To dispel the kind of causeless tiredness which one might be tempted to put down to age, I think of Rameau, who only took up writing opera at the age of 50 - and henceforth I will think of Les Boréades, which he composed at the age of 80. Although rehearsed in 1763, the year before Rameau's death, the opera was never performed. The surviving suite of dances emerged only in the 20th century.

I was intrigued to discover as much as I could about the performance of such a 'period piece' by a modern symphony orchestra, and attended the excellent pre-concert talk, given by David Chivers (RSNO Assistant Principal Violin). He stressed the contribution of the guest conductor, Sir Roger Norrington, to the historically informed performance movement. Unlike 'authentic' performance, requiring 'period instruments', Norrington's approach is concerned solely with approach to playing - particularly, the avoidance of vibrato. Omnipresent vibrato as a default emerged, Chivers informed us, only in the 1930s. Therefore, this moveable feast of pitch and projection would be absent from the entire evening's programme - its absence made up for by an intensification of the bow's contribution to articulation.

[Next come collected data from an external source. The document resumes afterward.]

(** Level-10 Darius holding Warmog's Armor, with an observed max HP of 2000. *)
Definition enemy_observed_hp : Enemy.t :=
  Enemy.mk (Some "Darius") (Some 10%Z) (Some ["Warmog's Armor"]) (Some 2000)
           None (Some false) None.

(** A level-1 target of an unknown champion holding the item whose key is
    [sterak_gage]. *)
Definition enemy_sterak : Enemy.t :=
  Enemy.mk None None (Some ["Sterak Gage"]) None None None None.

(** Level-10 Darius with Barrier. *)
Definition enemy_barrier : Enemy.t :=
  Enemy.mk (Some "Darius") (Some 10%Z) (Some []) None None (Some false)
           (Some ["SummonerBarrier"; "SummonerFlash"]).

(** Level-10 Darius holding four items that make six penalty sources: two
    shields (0.08 each) and four items with an unknown cooldown state (0.05
    each). *)
Definition enemy_six_sources : Enemy.t :=
  Enemy.mk (Some "Darius") (Some 10%Z)
    (Some ["Eclipse"; "Sterak's Gage"; "Immortal Shieldbow"; "Gargoyle Stoneplate"])
    None None (Some false) (Some ["SummonerFlash"; "SummonerGhost"]).

(** An attacker snapshot with a negative total AD. *)
Definition me_negative_ad : Me.t :=
  Me.mk None None (Some (-1000)) None None None None None None None.

(** ** Vocabulary of the further properties *)

(** The clamp of [_build_enemy_stats] on the fraction it is given. *)
Definition clamp_hp_pct (hp_pct : option Q) : Q :=
  match hp_pct with
  | None => 1
  | Some p => if (negb (truthy p) || Qleb p 0 || Qgtb p 1)%bool then 1 else p
  end.

(** Whether a held item sets the revive flag, the Death's Dance flag. *)
Definition item_has_revive (item : string) : bool :=
  match ItemStats.revive (held_item_stats item) with
  | Some true => true
  | _ => false
  end.

Definition item_is_deaths_dance (item : string) : bool :=
  String.eqb (KillCalc._normalize_item_key item) "deaths_dance".

(** Every component of a combo has a non-empty base-damage table. *)
Definition combo_has_bases (c : Combos.combo) : Prop :=
  Forall (fun comp => Combos.base comp <> []) (Combos.damage_components c).

(** Every stored rank is non-negative. *)
Definition ranks_nonneg (ranks : gmap string Z) : Prop :=
  map_Forall (fun _ rank => (0 <= rank)%Z) ranks.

Chivers also pointed out that half of the available rehearsal time had been spent on the Rameau. The energy in the performance suggested that this was time very well spent. The dance movements of Les Boréades embodied the two qualities I've come to love most in Rameau - vigour and tenderness - the final 'Contredanse' and the 'Rondeau vif' being respective examples of these affections. On the final beat of this cheerful suite, Norrington turned, palms upwards, to the audience as if to shout 'Hey!' Fast approaching Rameau's age at the time of composition, the conductor's joie de vivre was impressive and infectious.

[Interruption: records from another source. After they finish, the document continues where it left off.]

Lemma ip6_int_range s ip : IPv6.ip_int_from_string s = Ok ip -> 0 <= ip < 2 ^ 128.
Proof.
  unfold IPv6.ip_int_from_string. destruct (String.eqb s ""); [discriminate|].
  destruct (length (Str.split ":" s) <? 3)%nat; [discriminate|].
  intros H. apply rbind_Ok in H as (parts & _ & H). revert H.
  destruct (Nat.ltb_spec 9 (length parts)); [discriminate|].
  destruct (IPv6.find_skip 1 (removelast (tail parts)) None) as [[skip_index|]|]; [| |discriminate].
  - cbv zeta.
    set (parts_hi := if IPv6.is_empty (List.hd "" parts) then (skip_index - 1)%nat else skip_index).
    set (parts_lo := if IPv6.is_empty (List.last parts "")
                     then (length parts - skip_index - 1 - 1)%nat
                     else (length parts - skip_index - 1)%nat).
    case_if; [discriminate|]. case_if; [discriminate|].
    destruct (Nat.ltb_spec 8 (parts_hi + parts_lo + 1)); [discriminate|].
    destruct (IPv6.shift_in 0 (take parts_hi parts)) as [hi|] eqn:Hhi; [|discriminate].
    destruct (IPv6.shift_in _ (drop (length parts - parts_lo) parts)) as [ip'|] eqn:Hlo; [|discriminate].
    intros [= <-].
    apply (shift_in_bound _ 0 0) in Hhi; [|lia|simpl; lia].
    pose proof (length_take parts parts_hi) as Hlt.
    pose proof (length_drop parts (length parts - parts_lo)) as Hld.
    set (sk := Z.of_nat (8 - (parts_hi + parts_lo))) in *.
    set (l1 := Z.of_nat (length (take parts_hi parts))) in *.
    apply (shift_in_bound _ _ (16 * l1 + 16 * sk)) in Hlo; [|lia|].
    + split; [lia|]. eapply Z.lt_le_trans; [apply Hlo|].
      apply pow2_le. unfold l1, sk. lia.
    + rewrite Z.shiftl_mul_pow2 by (unfold sk; lia). rewrite Z.pow_add_r by (unfold sk, l1; lia).
      pose proof (pow2_pos (16 * sk) ltac:(unfold sk; lia)). rewrite Z.add_0_l in Hhi.
      fold l1 in Hhi. nia.
  - destruct (Nat.eqb_spec (length parts) 8) as [E|]; cbn [negb]; [|discriminate].
    case_if; [discriminate|]. case_if; [discriminate|].
    destruct (IPv6.shift_in 0 parts) as [ip'|] eqn:Hs; [|discriminate].
    intros [= <-]. apply (shift_in_bound _ 0 0) in Hs; [|lia|simpl; lia].
    rewrite E in Hs. exact Hs.
Qed.

Lemma IPv6Network_good s n : IPv6.IPv6Network s = Ok n -> good V6 n.
Proof.
  unfold IPv6.IPv6Network.
  assert (forall a ip, IPv6.IPv6Address a = Ok ip -> 0 <= ip < 2 ^ 128) as Haddr.
  { intros a ip. unfold IPv6.IPv6Address. destruct (Str.contains "/" a); [discriminate|].
    apply ip6_int_range. }
  destruct (Str.split "/" s) as [|addr [|mask [|? ?]]]; try discriminate.
  - intros H. apply rbind_Ok in H as (ip & Hip & H).
    apply Haddr in Hip. revert H. apply strict_check_wf; simpl; lia.
  - intros H. apply rbind_Ok in H as (ip & Hip & H).
    apply rbind_Ok in H as (p & Hp & H).
    apply Haddr in Hip. apply prefix_from_prefix_string_range in Hp.
    revert H. apply strict_check_wf; simpl in *; lia.
Qed.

Despite the contrasting musical language, the performance of Haydn's Symphony no. 85 in B flat, 'La Reine' shared some performance features with the Rameau - particularly the positioning of the two groups of standing woodwind players at opposite sides of the orchestra - flutes and oboes on one side, clarinets and bassoons on the other. The effect of this on clarity and separation of sound was unmissable. In his excellent programme notes Mark Fielding pointed out how the Parisian orchestra 'Le Concert de la Loge Olympique' - for whom this symphony was written - boasted fine woodwind players. The second movement, 'Romance' - a set of variations on the French folk song 'La gentille et jeune Lisette' - featured solo flute against a very spread-out string quartet. This passages was very elegantly played by the principals of each section. Norrington finished this work in the same pose as he had the Rameau. This conferred upon him something of the air of a magician, in which regard the audience was beginning to hold him.

The reorganisation and enlargement of forces for Brahms' Symphony no. 2 in D, Op. 73 was unmistakable; eight double basses aligned centre stage behind a reunited woodwind section, now sixteen strong. Despite the relatively gargantuan forces, this work and its performance shared two elements with the others on the programme - elegance and a nimble optimism. The first main theme of the opening Allegro non troppo - reminiscent of the composer's earlier Wiegenlied ('Lullaby') - rolled along in breezy manner. Despite dark orchestral colours (relative to the programme's earlier pieces) the Adagio non troppo exuded an air of sensitive introspection free from any romantic tendency to brooding. The newly reunited woodwind section supplied, with great teamwork and balance, the lovely airy opening to the fleet-of-foot Allegretto grazioso - by far the symphony's shortest movement. The closing Allegro con spirito was jubilation incarnate. One couldn't help feeling that Brahms had, by this point in his development, emerged from the gigantic shadow of Beethoven into sunlight and symphonic confidence. The RSNO's shining brass section delivered the triumphant fanfare which brought this energising performance to an end. The response of the Usher Hall audience was equally full-bodied; happy and noisily grateful for an excellent evening's music.